Hacker se apoderó de datos de más de 40 millones de tarjetahabientes

WASHINGTON. AP
Un pirata informático logró jaquear los sistemas de seguridad de una subcontratista de las empresas Mastercard Internacional, Visa International y American Express, entre otras, y robó los datos de 40 millones de clientes de estas tarjetas en los Estados Unidos. La noticia fue difundida el viernes por Mastercard, que se vio en la obligación de advertir a sus usuarios y pedir la intervención urgente del FBI. El caso, por la cantidad de «víctimas» involucradas, podría llegar a convertirse en el más grave de la historia dentro del delito de acceso no autorizado a datos personales.
El fraude ocurrió hace casi un mes, pero la noticia no se conoció hasta el viernes pasado, cuando el vocero de Mastercard, Sharon Gamsin, lo anunció en conferencia de prensa. El hombre explicó que el 22 de mayo pasado un hacker violó el sistema informático de Card Systems Solutions, una subcontratista de Mastercard (y de otras tarjetas) ubicada en Atlanta, que procesa operaciones en nombre de comerciantes y de una gran cantidad de bancos emisores de tarjetas de crédito.
La compañía precisó que de las 40 millones de tarjetas perjudicadas, unas 14 millones pertenecen a Mastercard, 22 millones a Visa International y, el resto, a distintas compañías menores.

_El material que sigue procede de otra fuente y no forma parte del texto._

(** A run of [k] spaces cut into pieces of the size of the scratch buffer:
    [k / 40] full buffers, then the [k mod 40] spaces left over, if any. *)
Definition space_chunks (k : Z) : list (list Byte.byte) :=
  if k <=? 0 then []
  else repeat spaces (Z.to_nat (k / 40))
       ++ (if k mod 40 =? 0 then [] else [space_run (k mod 40)]).

(** The writes one token asks for: its spaces, then its bytes. *)
Definition requests (t : Token) : list (list Byte.byte) :=
  space_chunks (SpacesBefore t) ++ [Bytes t].

Definition plan (toks : list Token) : list (list Byte.byte) :=
  flat_map requests toks.

(** The text of a token and of a token list. *)
Definition render_token (t : Token) : list Byte.byte :=
  space_run (SpacesBefore t) ++ Bytes t.

Definition render (toks : list Token) : list Byte.byte :=
  flat_map render_token toks.


Section Serving.
Context {W : Type}.
Variable Write : io.Writer W.

(** The writer is handed [reqs] one after the other, from state [w], up to
    and including the first request it answers with an error: the calls
    it sees, and the state it is left in. *)
Fixpoint serve (reqs : list (list Byte.byte)) (w : W)
  : list io.call * W :=
  match reqs with
  | [] => ([], w)
  | p :: rest =>
      let '(k, e, w') := Write p w in
      match e with
      | Some _ => ([io.mkCall p k e], w')
      | None =>
          let '(calls, w'') := serve rest w' in
          (io.mkCall p k e :: calls, w'')
      end
  end.
End Serving.

(** The count after [calls], from [n0]: one [n += thisN] per call. *)
Definition tally (calls : list io.call) (n0 : Z) : Z :=
  fold_left (fun acc c => int_add acc (io.reported c)) calls n0.

(** The exact sum of the counts the writer reported. *)
Definition total_reported (calls : list io.call) : Z :=
  fold_right (fun c acc => io.reported c + acc) 0 calls.

(** The sizes of the writes, call after call, and their sum. *)
Definition sizes (calls : list io.call) : list Z :=
  map (fun c => len (io.payload c)) calls.

Definition sum (zs : list Z) : Z := fold_right Z.add 0 zs.

(** The bytes handed to the writer, call after call. *)
Definition bytes_passed (calls : list io.call) : list Byte.byte :=
  flat_map io.payload calls.

(** The error of the last call, if any. *)
Definition outcome (calls : list io.call) : option error :=
  last (map io.failure calls) None.

End Trace.

(** ** The tokenizer *)

Module lexer.

(** Modelled from the spec: the tokenizer (the lexer of package zclsyntax
    and the conversion of its tokens into zclwrite tokens) is not among the
    sources.  The spec describes its result only through the data model: a
    token is a byte run of the source together with the non-negative count
    of the literal space characters that preceded it in the original
    layout.  [tokenizes B toks] holds when [toks] cuts [B] up in that way;
    a source ending in spaces gives a last token with no bytes. *)
Inductive tokenizes : list Byte.byte -> list Token -> Prop :=
| tokenizes_end : tokenizes [] []
| tokenizes_token (kind : TokenType) (k : Z) (b rest : list Byte.byte)
    (toks : list Token) :
    0 <= k ->
    tokenizes rest toks ->
    tokenizes (Trace.space_run k ++ b ++ rest)
      ({| Type_ := kind; Bytes := b; SpacesBefore := k |} :: toks).

End lexer.

(** ** Values for the examples *)

Module Samples.

Import transform.

Definition bytes_of (s : string) : list Byte.byte := list_byte_of_string s.

Definition tok (k : Z) (s : string) : Token :=
  {| Type_ := 0; Bytes := bytes_of s; SpacesBefore := k |}.

(** A writer with room for a fixed number of bytes: it takes what fits and
    fails on the write that does not fit. *)
Definition limited : io.Writer Z :=
  fun p room =>
    if len p <=? room then (len p, None, room - len p)
    else (room, Some "no space left"%string, 0).

(** A writer that drops the last byte of every write and reports the short
    count without an error. *)
Definition lossy : io.Writer (list Byte.byte) :=
  fun p kept =>
    (Z.max 0 (len p - 1), None, kept ++ removelast p).

(** A writer that reports the largest [int] for every write. *)
Definition boastful : io.Writer unit :=
  fun _ u => (int_max, None, u).

(** A callback that panics whenever it is called. *)
Definition never_called : TokenCallback unit := fun _ _ => Panic.

(** The text [a = 1  # c], its tokens, and a nested tree that holds them:
    a token, an inner sequence, the empty sequence, a nil sequence pointer
    and a flat run. *)
Definition source : list Byte.byte := bytes_of "a = 1  # c".

Definition source_tokens : list Token :=
  [tok 0 "a"; tok 1 "="; tok 1 "1"; tok 2 "# c"; tok 0 EmptyString].

Definition inner : TokenSeq :=
  [OfToken (Some (tok 1 "=")); OfTokens [Some (tok 1 "1")]].

Definition tree : TokenSeq :=
  [OfToken (Some (tok 0 "a"));
   OfTokenSeq (Some inner);
   OfTokenSeq (Some TokenSeqEmpty);
   OfTokenSeq None;
   OfTokens [Some (tok 2 "# c"); Some (tok 0 EmptyString)]].

(** What the lossy writer is passed, reports and keeps for the tokens
    [41 spaces, ab] and [c]. *)
Definition lossy_tokens : TokenSeq :=
  [OfToken (Some (tok 41 "ab")); OfToken (Some (tok 0 "c"))].

Definition lossy_log : list io.call :=
  [io.mkCall (repeat Byte.x20 40) 39 None;
   io.mkCall (repeat Byte.x20 1) 0 None;
   io.mkCall (bytes_of "ab") 1 None;
   io.mkCall (bytes_of "c") 0 None].

Definition lossy_kept : list Byte.byte := repeat Byte.x20 39 ++ bytes_of "a".

(** A tree of three parts for a writer with room for 50 bytes: two tokens
    that fit, a token whose second chunk of spaces does not, and a part
    that starts with a nil token pointer. *)
Definition fitting : list Token := [tok 0 "a"; tok 1 "="].
Definition overflowing : Token := tok 100 "xyz".
Definition unreached : Tokens := [None; Some (tok 0 "never")].

Definition too_long : TokenSeq :=
  [OfTokens (map Some fitting); OfToken (Some overflowing);
   OfTokens unreached].



(** A tree of sequences with no token in it. *)
Definition hollow : TokenSeq :=
  [OfTokenSeq (Some TokenSeqEmpty); OfTokenSeq None; OfTokens [];
   OfTokenSeq (Some [OfTokenSeq (Some [])])].

(** Bodies that are lists of markers, in a world that counts the calls. *)
Definition appendMarker (m : string) : Transformer (list string) nat :=
  TransformerFunc (fun body calls => (body ++ [m], S calls)).

End Samples.

(** ** What the documentation of io.Writer asks of a writer *)

Module Contract.

(** [Write] returns a count [n] with [0 <= n <= len(p)]. *)
Definition counts_in_range {W : Type} (Write : io.Writer W) : Prop :=
  forall p w, 0 <= fst (fst (Write p w)) <= len p.

(** [Write] returns a non-nil error when it returns [n < len(p)]: a call
    without an error has taken all of [p]. *)
Definition short_means_error {W : Type} (Write : io.Writer W) : Prop :=
  forall p w, snd (fst (Write p w)) = None -> fst (fst (Write p w)) = len p.

(** The number of writes the closure of WriteTo issues for a token when
    none fails: one for each started run of 40 spaces, and one for the
    bytes. *)
Definition writes_for (t : Token) : Z :=
  (Z.max 0 (SpacesBefore t) + 39) / 40 + 1.

Definition writes_for_all (toks : list Token) : Z :=
  fold_right (fun t acc => writes_for t + acc) 0 toks.

(** A writer with room for a number of bytes, in the manner of
    [Samples.limited], whose room cannot be negative. *)
Definition capped : io.Writer nat :=
  fun p room =>
    if (List.length p <=? room)%nat
    then (len p, None, (room - List.length p)%nat)
    else (Z.of_nat room, Some "no space left"%string, 0%nat).

End Contract.

(** * Theorems *)

(** ** The range loop *)

Section RangeFacts.
Context {A S : Type}.
Variable body : A -> S -> exec S.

También aclaró que el pirata informático sólo accedió a los números de las tarjetas de crédito y no a datos personales como el número de Seguridad Social o la fecha de nacimiento, información que podría ser utilizada para concretar «robos de identidad», realizar extracciones de dinero y solicitar distintos tipos de crédito.

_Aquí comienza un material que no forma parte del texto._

(** * SkillSage Hub: skill extraction, gap analysis and job fit

    A shallow embedding of the helper functions and of the script
    branches of [resume.py] that carry logic: "Resume Analysis" (module 1),
    "Create Resume" (module 2), "Resume Comparison" (module 3), "Learning
    Hub" (module 4) and "Interview Prep Helper" (module 5).  Drawing and
    file export are outside the model; of the PDF reader the model keeps
    whether it can read a file and the page texts it yields.

    Conventions.
    - A Python [str] is a [string]: a sequence of code points below 256
      (Latin-1).  On that range [str.lower] is a character-wise map, given
      here in full.
    - A Python [int] is a [Z]; a Python [float] is an IEEE 754 binary64
      number, taken from [SpecFloat] with 53 bits of precision.
    - A Python [dict] literal is an association list in insertion order.
    - An expression that can raise returns a [result]. *)

From Stdlib Require Import Bool Arith ZArith NArith Lia List.
From Stdlib Require Import Ascii String.
From Stdlib Require Import Sorted Permutation.
From Stdlib Require Import OrderedTypeEx.
From Stdlib Require Import Floats.SpecFloat.
Import ListNotations.

Open Scope list_scope.
Open Scope string_scope.

(* ------------------------------------------------------------------ *)
(** ** Python strings *)

Module PyStr.

(** [str.lower] on one Latin-1 code point: A-Z and the accented capitals
    U+00C0-U+00DE (the multiplication sign U+00D7 excepted) move up by 32. *)
Definition lower_char (c : ascii) : ascii :=
  let n := N_of_ascii c in
  if ((65 <=? n) && (n <=? 90) ||
      (192 <=? n) && (n <=? 222) && negb (n =? 215))%N
  then ascii_of_N (n + 32) else c.

(** [s.lower()] *)
Fixpoint lower (s : string) : string :=
  match s with
  | EmptyString => EmptyString
  | String c s' => String (lower_char c) (lower s')
  end.

(** [s.startswith(p)] *)
Fixpoint startswith (p s : string) : bool :=
  match p, s with
  | EmptyString, _ => true
  | String _ _, EmptyString => false
  | String a p', String b s' => Ascii.eqb a b && startswith p' s'
  end.

(** [sub in s] for two strings: some suffix of [s] starts with [sub]. *)
Fixpoint contains (sub s : string) : bool :=
  startswith sub s ||
  match s with
  | EmptyString => false
  | String _ s' => contains sub s'
  end.

(** [sep.join(parts)] *)
Fixpoint join (sep : string) (parts : list string) : string :=
  match parts with
  | [] => ""
  | [p] => p
  | p :: rest => p ++ sep ++ join sep rest
  end.

(** [bool(s)]: a string is falsy exactly when it is empty. *)
Definition truthy (s : string) : bool :=
  match s with EmptyString => false | String _ _ => true end.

Aun así, Mastercard solicitó a sus clientes que hagan la denuncia ante sus bancos si notan actividades sospechosas en sus respectivas tarjetas. Y subrayó que la compañía asumirá la responsabilidad si aparecen operaciones que no fueron hechas por los propietarios de las tarjetas.
El hecho es que, hasta ayer, ninguna de las demás compañías afectadas había accedido a entrar en detalles sobre el tema. Mastercard fue la única que reconoció que 14 millones de sus clientes podrían haber quedado expuestos al fraude, y American Express aceptó que «un número reducido de sus usuarios había sido afectado», aunque se negó a dar cifras.

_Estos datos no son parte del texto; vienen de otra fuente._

(** C9: with the six categories it needs, [createDemoExpenses] succeeds
    and appends, for the caller, one row per entry of the demo array.  The
    array is the fixed catalog followed by the entries of the 7th, 8th and
    9th category when such a category exists, so the number of rows
    depends on the number of categories only.  The row of the [i]-th
    entry has the entry's amount and note, the id of the category at the
    entry's index, and as date the [i]-th clock reading minus the entry's
    offset in days.  A second call succeeds as well and adds as many rows
    again: two calls give the caller twice the rows of one call. *)
Theorem createDemoExpenses_structure :
  forall (user : User) newDecimal (clock clock' : nat -> Date) (w : World),
    6 <= List.length (categories w) ->
    let n := demo_count (List.length (categories w)) in
    let w1 := snd (createDemoExpenses (Some user) newDecimal clock w) in
    let w2 := snd (createDemoExpenses (Some user) newDecimal clock' w1) in
    fst (createDemoExpenses (Some user) newDecimal clock w) = Ok tt
    /\ Demo.tuples (categories w)
       = Demo.catalog
         ++ (if 7 <=? List.length (categories w) then Demo.travel else [])
         ++ (if 8 <=? List.length (categories w) then Demo.education else [])
         ++ (if 9 <=? List.length (categories w) then Demo.other else [])
    /\ (exists rows,
          expenses w1 = expenses w ++ rows
          /\ List.length rows = n
          /\ forall i t,
               nth_error (Demo.tuples (categories w)) i = Some t ->
               exists c row,
                 nth_error (categories w) (Demo.categoryIndex t) = Some c
                 /\ nth_error rows i = Some row
                 /\ Expense.userId row = user_id user
                 /\ Expense.amount row = newDecimal (Demo.amount t)
                 /\ Expense.categoryId row = Category.id c
                 /\ Expense.date row
                    = (clock i - 86400000 * Demo.dayOffset t)%Z
                 /\ Expense.note row = Some (Demo.note t))
    /\ categories w1 = categories w
    /\ owned_count (user_id user) w1 = owned_count (user_id user) w + n
    /\ fst (createDemoExpenses (Some user) newDecimal clock' w1) = Ok tt
    /\ owned_count (user_id user) w2 = owned_count (user_id user) w + 2 * n
    /\ (owned_count (user_id user) w = 0 ->
        owned_count (user_id user) w2 = 2 * owned_count (user_id user) w1).
Proof.
  intros user newDecimal clock clock' w Hlen n w1 w2. subst w2 w1.
  rewrite (createDemoExpenses_run user newDecimal clock w Hlen).
  cbn [fst snd].
  assert (Hlen1 : 6 <= List.length
                         (categories (seeded_world user newDecimal clock w)))
    by exact Hlen.
  rewrite (createDemoExpenses_run user newDecimal clock' _ Hlen1).
  cbn [fst snd]. rewrite !owned_count_seeded.
  change (categories (seeded_world user newDecimal clock w)) with (categories w).
  fold n.
  split; [reflexivity|]. split; [apply tuples_by_length|]. split.
  { exists (demo_rows user newDecimal (map Expense.id (expenses w))
              (expected clock (categories w) 0 (Demo.tuples (categories w)))).
    split; [reflexivity|]. split.
    - now rewrite demo_rows_length, expected_length, tuples_length.
    - intros i t Hnth.
      assert (Hidx : Demo.categoryIndex t < List.length (categories w)).
      { apply tuples_index_bound; [exact Hlen|]. now apply nth_error_In in Hnth. }
      destruct (nth_error (categories w) (Demo.categoryIndex t)) as [c|] eqn:E.
      2:{ apply nth_error_None in E. lia. }
      destruct (demo_rows_nth user newDecimal clock (categories w)
                  (Demo.tuples (categories w)) 0
                  (map Expense.id (expenses w)) i t Hnth)
        as (row & Hrow & Hu & Ha & Hc & Hd & Hn).
      rewrite E in Hc. exists c, row. repeat split; assumption. }
  split; [reflexivity|]. split; [reflexivity|]. split; [reflexivity|].
  split; [lia|]. intros H0. lia.
Qed.

Lemma createDemoExpenses_structure_witness :
  fst (createDemoExpenses (Some Sample.alice) Sample.newDecimal
         (fun _ => Sample.feb5) Sample.empty) = Ok tt
  /\ owned_count "alice"
       (snd (createDemoExpenses (Some Sample.alice) Sample.newDecimal
               (fun _ => Sample.feb5) Sample.empty)) = 29
  /\ owned_count "alice"
       (snd (createDemoExpenses (Some Sample.alice) Sample.newDecimal
               (fun k => (Sample.feb5 + Z.of_nat k)%Z)
               (snd (createDemoExpenses (Some Sample.alice) Sample.newDecimal
                       (fun _ => Sample.feb5) Sample.empty)))) = 58.
Proof.
  destruct (createDemoExpenses_structure Sample.alice Sample.newDecimal
              (fun _ => Sample.feb5) (fun k => (Sample.feb5 + Z.of_nat k)%Z)
              Sample.empty)
    as (Hok & _ & _ & _ & H1 & _ & H2 & _); [cbn; lia|].
  split; [exact Hok|]. split; [exact H1 | exact H2].
Defined.

(* ===================================================================== *)
(** ** The comparator of the summary is asymmetric *)
(* ===================================================================== *)

Lemma round_aux_negative (mx ex : Z) (lx : location) :
  JsNumber.positive
    (binary_round_aux JsNumber.prec JsNumber.emax true mx ex lx) = false.
Proof.
  unfold binary_round_aux.
  destruct (shr_fexp _ _ mx ex lx) as [mrs' e'].
  destruct (shr_fexp _ _ _ e' loc_Exact) as [mrs'' e''].
  destruct (shr_m mrs'') as [|p|p]; [reflexivity| |reflexivity].
  now destruct (Z.leb e'' _).
Qed.

Lemma normalize_negative (m e : Z) :
  (m <= 0)%Z ->
  JsNumber.positive (binary_normalize JsNumber.prec JsNumber.emax m e false)
  = false.
Proof.
  intros Hm. destruct m as [|p|p]; [reflexivity | lia |].
  unfold binary_normalize, binary_round.
  destruct (shl_align p e _) as [mz ez]. apply round_aux_negative.
Qed.

Lemma normalize_positive (m e : Z) :
  JsNumber.positive (binary_normalize JsNumber.prec JsNumber.emax m e false)
  = true ->
  (0 < m)%Z.
Proof.
  intros H. destruct (Z.ltb_spec 0 m) as [Hm|Hm]; [exact Hm|].
  rewrite normalize_negative in H by exact Hm. discriminate.
Qed.

Lemma sub_finite_asym (sx : bool) (mx : positive) (ex : Z)
    (sy : bool) (my : positive) (ey : Z) :
  JsNumber.positive
    (JsNumber.sub (S754_finite sx mx ex) (S754_finite sy my ey)) = true ->
  JsNumber.positive
    (JsNumber.sub (S754_finite sy my ey) (S754_finite sx mx ex)) = false.
Proof.
  unfold JsNumber.sub, SFsub. cbv zeta. intros H.
  apply normalize_positive in H. apply normalize_negative.
  rewrite (Z.min_comm ey ex).
  destruct sx, sy; cbn [cond_Zopp] in *; lia.
Qed.

(** [x - y > 0] excludes [y - x > 0], for all numbers, NaN and the
    infinities included. *)
Lemma sub_positive_asym (x y : number) :
  JsNumber.positive (JsNumber.sub x y) = true ->
  JsNumber.positive (JsNumber.sub y x) = false.
Proof.
  destruct x as [sx|sx| |sx mx ex], y as [sy|sy| |sy my ey];
    try apply sub_finite_asym;
    try (destruct sx); try (destruct sy); cbn; congruence.
Qed.

(* ===================================================================== *)
(** ** Objects as dictionaries: own keys *)
(* ===================================================================== *)

Section ObjectFacts.

Context {V : Type}.
Implicit Types (o : JsObject.t V) (k : string) (f : V -> V).

Lemma own_none o k : JsObject.own k o = None <-> ~ In k (map fst o).
Proof.
  unfold JsObject.own. split.
  - intros H Hin. apply in_map_iff in Hin. destruct Hin as [p [Hp Hin]].
    destruct (find _ o) as [q|] eqn:E; [discriminate|].
    apply (find_none _ _ E) in Hin. rewrite Hp, String.eqb_refl in Hin.
    discriminate.
  - intros H. destruct (find _ o) as [q|] eqn:E; [|reflexivity].
    apply find_some in E. destruct E as [Hq Hk]. apply String.eqb_eq in Hk.
    exfalso. apply H. rewrite <- Hk. now apply in_map.
Qed.

Lemma own_some o k v : JsObject.own k o = Some v -> In (k, v) o.
Proof.
  unfold JsObject.own. destruct (find _ o) as [[k' v']|] eqn:E; [|discriminate].
  cbn. intros [= ->]. apply find_some in E. destruct E as [Hin Hk].
  apply String.eqb_eq in Hk. cbn in Hk. now subst k'.
Qed.

Lemma update_keys o k f : map fst (JsObject.update k f o) = map fst o.
Proof.
  unfold JsObject.update. rewrite map_map. apply map_ext.
  intros p. now destruct (String.eqb (fst p) k).
Qed.

Lemma update_absent o k f : ~ In k (map fst o) -> JsObject.update k f o = o.
Proof.
  intros H. unfold JsObject.update. rewrite <- (map_id o) at 2.
  apply map_ext_in. intros p Hp.
  destruct (String.eqb_spec (fst p) k) as [E|_]; [|reflexivity].
  exfalso. apply H. rewrite <- E. now apply in_map.
Qed.

Lemma update_twice o k f g :
  JsObject.update k g (JsObject.update k f o)
  = JsObject.update k (fun v => g (f v)) o.
Proof.
  unfold JsObject.update. rewrite map_map. apply map_ext. intros p.
  destruct (String.eqb_spec (fst p) k) as [E|E]; cbn.
  - now rewrite E, String.eqb_refl.
  - now apply String.eqb_neq in E; rewrite E.
Qed.

Lemma update_app (o1 o2 : JsObject.t V) k f :
  JsObject.update k f (o1 ++ o2)
  = JsObject.update k f o1 ++ JsObject.update k f o2.
Proof. unfold JsObject.update. apply map_app. Qed.

Lemma update_In o k f k' v' :
  In (k', v') (JsObject.update k f o) ->
  exists v, In (k', v) o /\ v' = if String.eqb k' k then f v else v.
Proof.
  unfold JsObject.update. intros H. apply in_map_iff in H.
  destruct H as [[k0 v0] [Heq Hin]]. cbn in Heq.
  destruct (String.eqb k0 k) eqn:E; injection Heq as <- <-;
    exists v0; rewrite E; auto.
Qed.

Lemma partition_perm (p : string * V -> bool) o :
  Permutation (filter p o ++ filter (fun x => negb (p x)) o) o.
Proof.
  induction o as [|x r IH]; cbn; [constructor|].
  destruct (p x); cbn.
  - now constructor.
  - apply Permutation_sym, Permutation_cons_app, Permutation_sym, IH.
Qed.

Lemma values_perm o : Permutation (JsObject.values o) (map snd o).
Proof.
  unfold JsObject.values. apply Permutation_map.
  rewrite <- (partition_perm JsObject.is_index o) at 3.
  apply Permutation_app_tail, stable_sort_perm.
Qed.

End ObjectFacts.

(* ===================================================================== *)
(** ** Summarizing *)
(* ===================================================================== *)

Section Grouping.

Variable scale : nat.

Lemma sum_amounts_snoc (l : list Prisma.Joined) (j : Prisma.Joined) :
  sum_amounts scale (l ++ [j]) = JsNumber.add (sum_amounts scale l) (amount_of scale j).
Proof. unfold sum_amounts. now rewrite fold_left_app. Qed.

Lemma group_of_snoc (n : string) (l : list Prisma.Joined) (j : Prisma.Joined) :
  group_of n (l ++ [j])
  = group_of n l ++ (if in_group n j then [j] else []).
Proof. unfold group_of. rewrite filter_app. cbn. now destruct (in_group n j). Qed.

Lemma grouped_nil : grouped scale [] [].
Proof.
  split; [constructor | intros k [] | intros k g [] | intros j n []].
Qed.

Lemma group_of_absent (seen : list Prisma.Joined) (acc : JsObject.t Group.t)
    (n : string) :
  grouped scale seen acc -> ~ In n (map fst acc) ->
  JsObject.inherited n = false -> group_of n seen = [].
Proof.
  intros G Hn Hplain. apply filter_none. intros j Hj. unfold in_group.
  destruct (name_of j) as [m|] eqn:E; [|reflexivity].
  apply String.eqb_neq. intros ->. apply Hn.
  now apply (grouped_all _ _ _ G j n).
Qed.

(** One step of the reduction, in its three cases: the name has its group
    already, the name is new, or the name is one that objects inherit, and
    then the accumulator stays as it is. *)
Lemma byCategory_step_grouped (seen : list Prisma.Joined)
    (acc : JsObject.t Group.t) (j : Prisma.Joined) (c : Category.t) :
  grouped scale seen acc ->
  Prisma.category j = Some c ->
  exists acc', byCategory_step scale acc j = Some acc'
               /\ grouped scale (seen ++ [j]) acc'.
Proof.
  intros G Hc. unfold byCategory_step. rewrite Hc.
  set (n := Category.name c).
  assert (Hname : name_of j = Some n) by (unfold name_of; now rewrite Hc).
  assert (Hin : forall k, in_group k j = String.eqb n k)
    by (intros k; unfold in_group; now rewrite Hname).
  eexists. split; [reflexivity|].
  rewrite update_twice. unfold JsObject.truthy.
  destruct (JsObject.own n acc) as [g0|] eqn:Hown; cbn [negb];
    [|destruct (JsObject.inherited n) eqn:Hplain; cbn [negb]].
  - (* the group exists already *)
    apply own_some in Hown.
    split.
    + rewrite update_keys. apply (grouped_keys _ _ _ G).
    + intros k. rewrite update_keys. apply (grouped_plain _ _ _ G).
    + intros k g Hk. apply update_In in Hk. destruct Hk as [v [Hv ->]].
      destruct (grouped_entry _ _ _ G k v Hv) as (Hnm & Htot & Hcnt & Hne).
      rewrite group_of_snoc, Hin.
      destruct (String.eqb_spec k n) as [->|Hkn].
      * rewrite String.eqb_refl. cbn [Group.name Group.total Group.count].
        rewrite sum_amounts_snoc, length_app, <- Htot, <- Hcnt.
        repeat split; try assumption; try reflexivity.
        intros Habs. now apply app_eq_nil in Habs.
      * assert (E : String.eqb n k = false)
          by (apply String.eqb_neq; congruence).
        rewrite E, app_nil_r. repeat split; assumption.
    + intros j' n' Hj' Hn' Hp'. rewrite update_keys.
      apply in_app_or in Hj'. destruct Hj' as [Hj'|[<-|[]]].
      * now apply (grouped_all _ _ _ G j' n').
      * rewrite Hname in Hn'. injection Hn' as <-.
        apply (in_map fst) in Hown. exact Hown.
  - (* an inherited name: no group is made, none is changed *)
    apply own_none in Hown. rewrite (update_absent acc n _ Hown).
    split.
    + apply (grouped_keys _ _ _ G).
    + apply (grouped_plain _ _ _ G).
    + intros k g Hk.
      destruct (grouped_entry _ _ _ G k g Hk) as (Hnm & Htot & Hcnt & Hne).
      assert (E : String.eqb n k = false).
      { apply String.eqb_neq. intros ->.
        apply (in_map fst) in Hk. apply (grouped_plain _ _ _ G) in Hk.
        cbn [fst] in Hk. congruence. }
      rewrite group_of_snoc, Hin, E, app_nil_r. repeat split; assumption.
    + intros j' n' Hj' Hn' Hp'.
      apply in_app_or in Hj'. destruct Hj' as [Hj'|[<-|[]]].
      * now apply (grouped_all _ _ _ G j' n').
      * rewrite Hname in Hn'. injection Hn' as <-. congruence.
  - (* a new group *)
    apply own_none in Hown. unfold JsObject.set.
    rewrite (proj2 (own_none acc n) Hown).
    rewrite update_app, (update_absent acc n _ Hown).
    unfold JsObject.update at 1.
    cbn [map fst snd Group.name Group.total Group.count].
    rewrite String.eqb_refl.
    pose proof (group_of_absent _ _ n G Hown Hplain) as Hempty.
    split.
    + rewrite map_app. cbn [map fst]. apply NoDup_app.
      * apply (grouped_keys _ _ _ G).
      * repeat constructor. intros [].
      * intros x Hx [<-|[]]. now apply Hown.
    + intros k Hk. rewrite map_app in Hk. cbn [map fst] in Hk.
      apply in_app_or in Hk. destruct Hk as [Hk|[<-|[]]].
      * now apply (grouped_plain _ _ _ G).
      * exact Hplain.
    + intros k g Hk. apply in_app_or in Hk.
      rewrite group_of_snoc, Hin. destruct Hk as [Hk|[Hk|[]]].
      * destruct (grouped_entry _ _ _ G k g Hk) as (Hnm & Htot & Hcnt & Hne).
        assert (E : String.eqb n k = false).
        { apply String.eqb_neq. intros ->. apply Hown.
          now apply (in_map fst) in Hk. }
        rewrite E, app_nil_r. repeat split; assumption.
      * injection Hk as <- <-. rewrite String.eqb_refl, Hempty.
        cbn [app Group.name Group.total Group.count List.length].
        repeat split; try reflexivity. discriminate.
    + intros j' n' Hj' Hn' Hp'. rewrite map_app. cbn [map fst].
      apply in_or_app. apply in_app_or in Hj'. destruct Hj' as [Hj'|[<-|[]]].
      * left. now apply (grouped_all _ _ _ G j' n').
      * right. rewrite Hname in Hn'. injection Hn' as <-. now left.
Qed.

La noticia despertó la alarma entre las asociaciones de defensa del consumidor estadounidenses, que en los últimos meses denunciaron una gran cantidad de problemas de seguridad informática en ese país, y advirtieron que «en Estados Unidos el uso fraudulento de datos individuales es siete veces mayor que en Europa y en Japón».
El portavoz de la Unión de Consumidores de San Francisco, Michael McCauley, calificó de «lamentable la vulnerabilidad de los consumidores ante el fracaso de las compañías a la hora de proteger sus datos confidenciales». Y destacó el acelerado crecimiento de dos problemas que afectan directamente a los usuarios de productos bancarios: la compraventa de información personal y la tendencia a compartir esos datos entre distintas empresas asociadas.
En Estados Unidos, el robo de identidad ocupa el primer puesto en la lista de delitos contra los consumidores, según la Comisión Federal de Comercio. Un delito que les cuesta a las empresas 50.000 millones de dólares y, a los usuarios, 5.000 millones.
Robo de identidad, una epidemia
El robo de identidad se ha convertido en una verdadera plaga asociada a la expansión de la era digital. Según estadísticas de la Comisión Federal de Comercio de los Estados Unidos, sólo en ese país los delitos con datos robados de cuentas bancarias y tarjetas de crédito afectaron en los últimos cinco años a 27 millones de personas.
Es más: el mismo organismo sostiene que casi el 5% de los adultos norteamericanos se ve afectado cada año por este delito, cifra que lo instala en niveles de «epidemia», según los funcionarios estadounidenses.
Una investigación anterior, concluida en setiembre de 2003, revelaba que —en todo el año 2002— más de tres millones de estadounidenses habían descubierto que sus nombres habían sido utilizados para abrir cuentas bancarias nuevas, alquilar departamentos o casas, obtener atención médica o conseguir un empleo.
Los especialistas que realizaron el estudio explicaron que, en la forma más común del robo de identidad, el ladrón se ha ce pasar por la víctima para usar una tarjeta o una cuenta bancaria existente. Pero las variantes más perniciosas son otras: la primera, cuando el delincuente se hace emitir tarjetas o cuentas nuevas con el nombre de la víctima (es un fraude difícil de solucionar porque suele permanecer sin detectar por largo tiempo); la segunda, cuando los piratas cibernéticos jaquean las redes y roban claves de acceso y números de tarjetas. La velocidad del delito es tal que cuando los afectados lo descubren suele ser demasiado tarde.